Dissertations, Theses, and Capstone Projects

Date of Degree

6-2026

Document Type

Doctoral Dissertation

Degree Name

Doctor of Philosophy

Program

Theatre and Performance

Advisor

Jean Graham-Jones

Committee Members

Peter Eckersall

Erika T. Lin

Subject Categories

Theatre and Performance Studies

Keywords

Absence, Presence, Transmission, Memory, Embodiment, Americas

Abstract

This dissertation explores the relationship between physical/material presence and absence (the latter term understood not as a lack, but as full and creative) in transmission processes within the context of performance in the Americas. The chapters cover the reemergence of Indigenous Charrúa culture and identity in Uruguay through performance and ritual practices; the relationship between body, its disappearance, and its reconstruction as collective community in the work of Brazilian artist Fernanda Magalhães; and themes of surveillance, posthumanism, and digital technologies in the work of Mexican-Canadian artist Rafael Lozano-Hemmer. This dissertation centers on the Americas because its hemispheric geographies are built upon the disappearances and erasure of its original inhabitants and their worlds. We could say it is a hemisphere constructed out of absences. Moreover, it is the “discovery” of the Americas by the Europeans that brings on the human-centric perspective behind modernity and coloniality that this project wants to contribute to unsettle. The project seeks to dismantle the subject-object relation sitting at the core of modernity and coloniality by recognizing material absence as an agential force.

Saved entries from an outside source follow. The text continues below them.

(** * evofr: inference orchestration and generative-model factories

    A shallow embedding of

    - [evofr/infer/InferBlackJax.py]: the two backend strategies
      ([BlackJaxNumpyro], [BlackJaxProvided]) and the orchestrator
      [BlackJaxHandler];
    - [evofr/models/renewal_model/model_factories.py]: the deterministic
      array computations of [_renewal_model] and [_variant_model];
    - [evofr/models/multinomial_logistic_regression.py]: the coefficient
      matrix of [MLR_numpyro].

    Python dictionaries are [gmap string _]; a Python attribute that an
    object may lack is an [attr]; a Python value that may be [None] is an
    [option]; an exception is the [Raise] branch of [result].  jax, blackjax
    and numpyro are collaborators: their functions are the fields of a
    class, deterministic (jax's random numbers are a pure function of the
    key) and free to throw.  Floating-point arrays are modelled over the
    real numbers, with NaN as [None] where the code produces one. *)

From Stdlib Require Import Reals Lra ZArith.
From stdpp Require Import gmap strings list fin_maps.

Open Scope Z_scope.

(** ** Python values *)

(** [hasattr(obj, name)]: [None] is an attribute the object lacks. *)
Abbreviation attr := option (only parsing).

Inductive exn : Type :=
| AttributeError (name : string)
    (* reading an attribute the object does not have *)
| CollaboratorError (what : string)
    (* anything thrown inside jax, blackjax, numpyro or a model's callable *)
| ConfigurationError.
    (* the error class the specification names; nothing in
       InferBlackJax.py constructs it *)

Inductive result (A : Type) : Type :=
| Ok (a : A)
| Raise (e : exn).
Arguments Ok {A} a.
Arguments Raise {A} e.

(** What a call into a collaborator does: it returns or it throws. *)
Inductive outcome (A : Type) : Type :=
| Returns (a : A)
| Throws (what : string).
Arguments Returns {A} a.
Arguments Throws {A} what.

Definition call {A} (o : outcome A) : result A :=
  match o with
  | Returns a => Ok a
  | Throws s => Raise (CollaboratorError s)
  end.

Definition getattr {A} (name : string) (a : attr A) : result A :=
  match a with
  | Some v => Ok v
  | None => Raise (AttributeError name)
  end.

Definition rbind {A B} (r : result A) (k : A → result B) : result B :=
  match r with
  | Ok a => k a
  | Raise e => Raise e
  end.

Declare Scope py_scope.
Delimit Scope py_scope with py.
Notation "'do' p <- r ;; k" := (rbind r (fun p => k))
  (at level 100, p pattern, r at next level, right associativity) : py_scope.

(** A method of an object of class [S]: it returns or raises, and leaves
    the object as it has mutated it up to that point. *)
Definition method (S A : Type) : Type := S → result A * S.

Definition ret {S A} (a : A) : method S A := fun self => (Ok a, self).

Definition mbind {S A B} (m : method S A) (k : A → method S B) : method S B :=
  fun self =>
    match m self with
    | (Ok a, self) => k a self
    | (Raise e, self) => (Raise e, self)
    end.

(** A computation that does not touch the object. *)
Definition pure {S A} (r : result A) : method S A := fun self => (r, self).

(** Reading an attribute that [__init__] has set. *)
Definition read {S A} (field : S → A) : method S A :=
  fun self => (Ok (field self), self).

Declare Scope method_scope.
Delimit Scope method_scope with method.
Notation "'do' p <- m ;; k" := (mbind m (fun p => k))
  (at level 100, p pattern, m at next level, right associativity) : method_scope.

(** [{**a, **b}]: the keys of both, [b] winning where both have one. *)
Definition dict_merge {V} (a b : gmap string V) : gmap string V := b ∪ a.
Lemma binary_round_aux_53 q e loc :
  2 ^ 52 <= q < 2 ^ 53 -> -1000 <= e <= -53 ->
  le_one_shape (binary_round_aux prec emax false q e loc).
Proof.
  intros Hq He. unfold binary_round_aux.
  assert (E : shr_fexp prec emax q e loc = (shr_record_of_loc q loc, e)).
  { destruct q as [| p | p]; try lia.
    unfold shr_fexp. cbn [Zdigits2]. rewrite (digits_53 p), fexp_normal by lia.
    now replace (53 + e - 53 - e) with 0 by lia. }
  rewrite E. apply round_tail; [| lia].
  pose proof (round_nearest_even_range (shr_m (shr_record_of_loc q loc))
                (loc_of_shr_record (shr_record_of_loc q loc))) as H.
  rewrite shr_m_of_loc in H |- *. lia.
Qed.

Lemma binary_round_aux_54 q e loc :
  2 ^ 53 <= q < 2 ^ 54 -> -1000 <= e <= -54 ->
  le_one_shape (binary_round_aux prec emax false q e loc).
Proof.
  intros Hq He. unfold binary_round_aux.
  assert (E : shr_fexp prec emax q e loc = (shr_1 (shr_record_of_loc q loc), e + 1)).
  { destruct q as [| p | p]; try lia.
    unfold shr_fexp. cbn [Zdigits2]. rewrite (digits_54 p), fexp_normal by lia.
    now replace (54 + e - 53 - e) with 1 by lia. }
  rewrite E. apply round_tail; [| lia].
  pose proof (round_nearest_even_range (shr_m (shr_1 (shr_record_of_loc q loc)))
                (loc_of_shr_record (shr_1 (shr_record_of_loc q loc)))) as H.
  rewrite shr_1_m, shr_m_of_loc in H |- * by (rewrite shr_m_of_loc; lia).
  rewrite Z.div2_div in H |- *.
  assert (2 ^ 52 <= q / 2 < 2 ^ 53).
  { split; [apply Z.div_le_lower_bound | apply Z.div_lt_upper_bound]; lia. }
  lia.
Qed.

Lemma new_location_zero n : new_location n 0 = loc_Exact.
Proof. unfold new_location. now destruct (Z.even n). Qed.

Lemma ddiv_le_one c n :
  0 < c <= n -> n < 2 ^ 53 ->
  le_one_shape (ddiv (double_of_Z c) (double_of_Z n)).
Proof.
  intros Hc Hn.
  destruct (double_of_Z_normal c ltac:(lia)) as (m1 & E1 & Hm1 & Hr1).
  destruct (double_of_Z_normal n ltac:(lia)) as (m2 & E2 & Hm2 & Hr2).
  destruct (normal_mantissa c ltac:(lia)) as (Hl1 & _).
  destruct (normal_mantissa n ltac:(lia)) as (Hl2 & _).
  assert (Hmono : Z.log2 c <= Z.log2 n) by (apply Z.log2_le_mono; lia).
  rewrite E1, E2. unfold ddiv, SFdiv. rewrite div_core by lia. cbn [xorb].
  set (q := Zpos m1 * 2 ^ 53 / Zpos m2).
  assert (Hq : 2 ^ 52 <= q < 2 ^ 54).
  { subst q. split; [apply Z.div_le_lower_bound | apply Z.div_lt_upper_bound]; lia. }
  destruct (Z.eq_dec (Z.log2 c) (Z.log2 n)) as [Heq | Hlt].
  - (* same binade: the mantissas are ordered as the counts *)
    assert (Hle : Zpos m1 <= Zpos m2).
    { rewrite Hm1, Hm2, Heq. apply Z.mul_le_mono_nonneg_r; [| lia].
      apply Z.pow_nonneg. lia. }
    replace (Z.log2 c - 52 - (Z.log2 n - 52) - 53) with (-53) by lia.
    destruct (Z.eq_dec (Zpos m1) (Zpos m2)) as [Em | Hm].
    + subst q. rewrite Em.
      rewrite Z.mul_comm, Z.div_mul, Z.mod_mul, new_location_zero by lia.
      exists 4503599627370496%positive, (-52). split; [reflexivity | lia].
    + apply binary_round_aux_53; [| lia].
      split; [lia |]. subst q. apply Z.div_lt_upper_bound; lia.
  - destruct (Z_lt_le_dec q (2 ^ 53)).
    + apply binary_round_aux_53; lia.
    + apply binary_round_aux_54; lia.
Qed.

(** The ratio of a count to a larger, non-zero count lies in [0, 1]. *)
Lemma count_ratio_bounds c n :
  0 <= c <= n -> 0 < n < 2 ^ 53 ->
  dleb dzero (ddiv (double_of_Z c) (double_of_Z n)) = true
  /\ dleb (ddiv (double_of_Z c) (double_of_Z n)) one = true.
Proof.
  intros Hc Hn. destruct (Z.eq_dec c 0) as [-> | Hc0].
  - destruct (double_of_Z_normal n Hn) as (m & -> & _). split; reflexivity.
  - apply le_one_shape_leb, ddiv_le_one; lia.
Qed.

Local Close Scope Z_scope.

(** ** The accuracy of the classifier driver *)

Section Accuracy.
  Context {Lib : Type} {IO : Iostream}
          {CD : ClassificationData.Ops Lib} {AN : ANBC.Ops Lib}.
  Import ANBCExample.

Lemma count_correct_le samples : forall answers,
  count_correct samples answers <= List.length samples.
Proof.
  induction samples as [| s samples IH]; intros [| [ok p] answers]; cbn; try lia.
  specialize (IH answers). destruct (N.eqb _ _); lia.
Qed.

Lemma incremented_zero k :
  (Z.of_nat k < 2 ^ 53)%Z -> incremented k dzero = double_of_Z (Z.of_nat k).
Proof.
  unfold incremented. induction k as [| k IH]; intros H; [reflexivity |].
  rewrite Nat.iter_succ, IH by lia. rewrite dadd_one by lia. f_equal. lia.
Qed.

Lemma class_at_middle d done s rest :
  ClassificationData.samples d = done ++ s :: rest ->
  ClassificationData.at_ d (N.of_nat (List.length done)) = s.
Proof. intros E. unfold ClassificationData.at_. now rewrite E, Nat2N.id, nth_middle. Qed.

Lemma test_loop_from d : forall rest done accuracy (l : Lib),
  ClassificationData.samples d = done ++ rest ->
  match for_range (List.length rest) (N.of_nat (List.length done))
                  (test_sample d) accuracy l with
  | (Ret a, _, t) =>
      forallb fst (classifications rest l) = true
      /\ a = incremented (correct_predictions rest l) accuracy
      /\ lib_calls t = map (fun s => Predict (ClassificationData.getSample s)) rest
  | (Exit _, _, _) => forallb fst (classifications rest l) = false
  end.
Proof.
  induction rest as [| s rest IH]; intros done accuracy l E.
  - cbn. auto.
  - cbn [List.length for_range]. unfold bind at 1. unfold test_sample at 1.
    rewrite (class_at_middle d done s rest E).
    unfold bind at 1. unfold call_bool.
    unfold correct_predictions. cbn [classifications map].
    destruct (ANBC.predict (ClassificationData.getSample s) l) as [[|] l1].
    + cbn [when negb ret]. unfold bind at 1. unfold bind at 1. cbn [get].
      unfold bind at 1. cbn [get]. unfold bind at 1. cbn [get].
      unfold bind at 1. cbn [cout emit ret].
      specialize (IH (done ++ [s])
                     (if (ClassificationData.getClassLabel s
                          =? ANBC.getPredictedClassLabel l1)%N
                      then dadd accuracy one else accuracy) l1).
      rewrite <- app_assoc, length_app, Nat.add_1_r, Nat2N.inj_succ in IH.
      specialize (IH E).
      destruct (for_range _ _ _ _ l1) as [[[a | c] l2] t].
      * destruct IH as (H1 & H2 & H3). cbn [forallb fst andb count_correct].
        split; [exact H1 |]. split.
        -- rewrite H2. unfold incremented, correct_predictions.
           destruct (N.eqb _ _); cbn [Nat.add]; [now rewrite Nat.iter_succ_r | reflexivity].
        -- rewrite lib_calls_app, H3. reflexivity.
      * cbn [forallb fst andb]. exact IH.
    + reflexivity.
Qed.
Lemma num_iters_drawn_once_and_bounded_witness :
  exists r,
    ISTrainer.batch_forward cityblock_dt squash trainer_two_clicks batch_one
      false true 5 ramp = Ok r
    /\ ISTrainer.num_iters r = 2%Z
    /\ ISTrainer.rounds_run (ISTrainer.final_state r) = [0; 1]%nat.
Proof.
  destruct (ISTrainer.batch_forward cityblock_dt squash trainer_two_clicks batch_one
              false true 5 ramp) as [r|e] eqn:E; [|vm_compute in E; discriminate].
  exists r. split; [reflexivity|].
  destruct (proj1 (proj2 (proj2
              (num_iters_drawn_once_and_bounded cityblock_dt squash unit tt
                 (fun z _ => z) zoom_identity (fun _ p => p))))
              trainer_two_clicks batch_one false true 5%nat ramp r E)
    as (Hdraw & _ & Hrounds & _).
  assert (ISTrainer.num_iters r = 2%Z) as Hn.
  { vm_compute in Hdraw. injection Hdraw as Hd. symmetry. exact Hd. }
  split; [exact Hn|]. rewrite Hrounds, Hn. reflexivity.
Defined.

Lemma add_loss_composition_witness :
  exists total,
    ISTrainer.compose_losses cfg_instance_only cfg_instance_only false
      (oracle_output pred_none) gt_one
    = Ok (total, {[ "instance_loss"%string := (4 # 16)%Q ]})
    /\ (total == 2 * (4 # 16))%Q.
Proof.
  destruct (proj1 (proj2 (add_loss_composition cfg_instance_only cfg_instance_only false))
              "instance_loss"%string 2%Q squared_error (oracle_output pred_none) gt_one)
    as (total & Hc & Ht).
  - unfold trainer_terms. apply list_elem_of_here.
  - vm_compute. reflexivity.
  - reflexivity.
  - vm_compute. reflexivity.
  - intros t' Ht' Hne. left. unfold trainer_terms in Ht'.
    repeat (apply elem_of_cons in Ht' as [->|Ht']);
      [congruence| | | |inversion Ht']; vm_compute; reflexivity.
  - exists total. split; [exact Hc|exact Ht].
Defined.

Lemma add_loss_raises_iff_witness :
  Loss.get_weight cfg_no_criterion "instance_loss" = Ok 1%Q
  /\ raises (ISTrainer.add_loss cfg_no_criterion cfg_no_criterion "instance_loss" 0 ∅ false
               (fun _ => (pred_none, gt_one)) None).
Proof.
  assert (Loss.get_weight (active_cfg cfg_no_criterion cfg_no_criterion false)
            "instance_loss" = Ok 1%Q) as H by (vm_compute; reflexivity).
  split; [exact H|].
  apply (proj1 (add_loss_raises_iff cfg_no_criterion cfg_no_criterion false
                  "instance_loss" 0 ∅ (fun _ => (pred_none, gt_one)) None 1%Q H)).
  split; [reflexivity|]. intros f. vm_compute. discriminate.
Defined.

Lemma load_weights_merges_witness :
  torch_load_state_dict fs_partial "w.pth" = Ok {[ "conv.weight"%string := t_2x3 ]}
  /\ dict_update (parameters net_small) {[ "conv.weight"%string := t_2x3 ]}
       !! "conv.weight"%string = Some t_2x3.
Proof.
  assert (torch_load_state_dict fs_partial "w.pth"
          = Ok {[ "conv.weight"%string := t_2x3 ]}) as H by (vm_compute; reflexivity).
  split; [exact H|].
  apply (proj1 (load_weights_merges fs_partial net_small "w.pth" _ H)).
  vm_compute. reflexivity.
Defined.

Lemma _load_weights_failures_witness :
  _load_weights fs_partial cfg_fresh net_small = Ok (cfg_fresh, net_small).
Proof.
  apply (proj2 (proj2 (proj2 (proj2
           (_load_weights_failures fs_partial cfg_fresh net_small))))); reflexivity.
Defined.

Lemma row_zero_click_dropped_witness :
  ISFintuner.clicks_list_of [(0, 5, 1)%Q; sentinel]
  = ISFintuner.clicks_list_of (<[0%nat := sentinel]> [(0, 5, 1)%Q; sentinel]).
Proof.
  apply (proj1 (proj2 (row_zero_click_dropped [(0, 5, 1)%Q; sentinel])) 0%nat 0%Q 5%Q 1%Q);
    reflexivity.
Defined.

(** ** Evaluations *)

(** Nothing predicted, object in the centre: a positive click inside the
    object, in the last slot of the first half. *)
Example first_click_positive :
  ClickSim.get_next_points cityblock_dt pred_none gt_one points_unset 1
    default_pred_thresh ramp
  = Ok ([[sentinel; click_point (1, 1)%nat 1; sentinel; sentinel]], advance ramp).
Proof. vm_compute. reflexivity. Qed.

(** Object predicted where there is none: a negative click, in the last
    slot of the second half. *)
Example first_click_negative :
  ClickSim.get_next_points cityblock_dt gt_one pred_none points_unset 1
    default_pred_thresh ramp
  = Ok ([[sentinel; sentinel; sentinel; click_point (1, 1)%nat 1]], advance ramp).
Proof. vm_compute. reflexivity. Qed.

Three leading research questions guide this dissertation: How does absence create or shape presence? How can the body make (re)appear what is absent? And what happens to relations between presence and absence when matter becomes digital/virtual? Underlying this project is an urgency to understand the implications for the transmission of affect and memory as we move into an increasingly technologically driven world. “Absences that Matter: Performative Transmissions in the Americas” ultimately argues that our sense of purposefulness and meaning is grounded in the entangled relationship between absence and presence.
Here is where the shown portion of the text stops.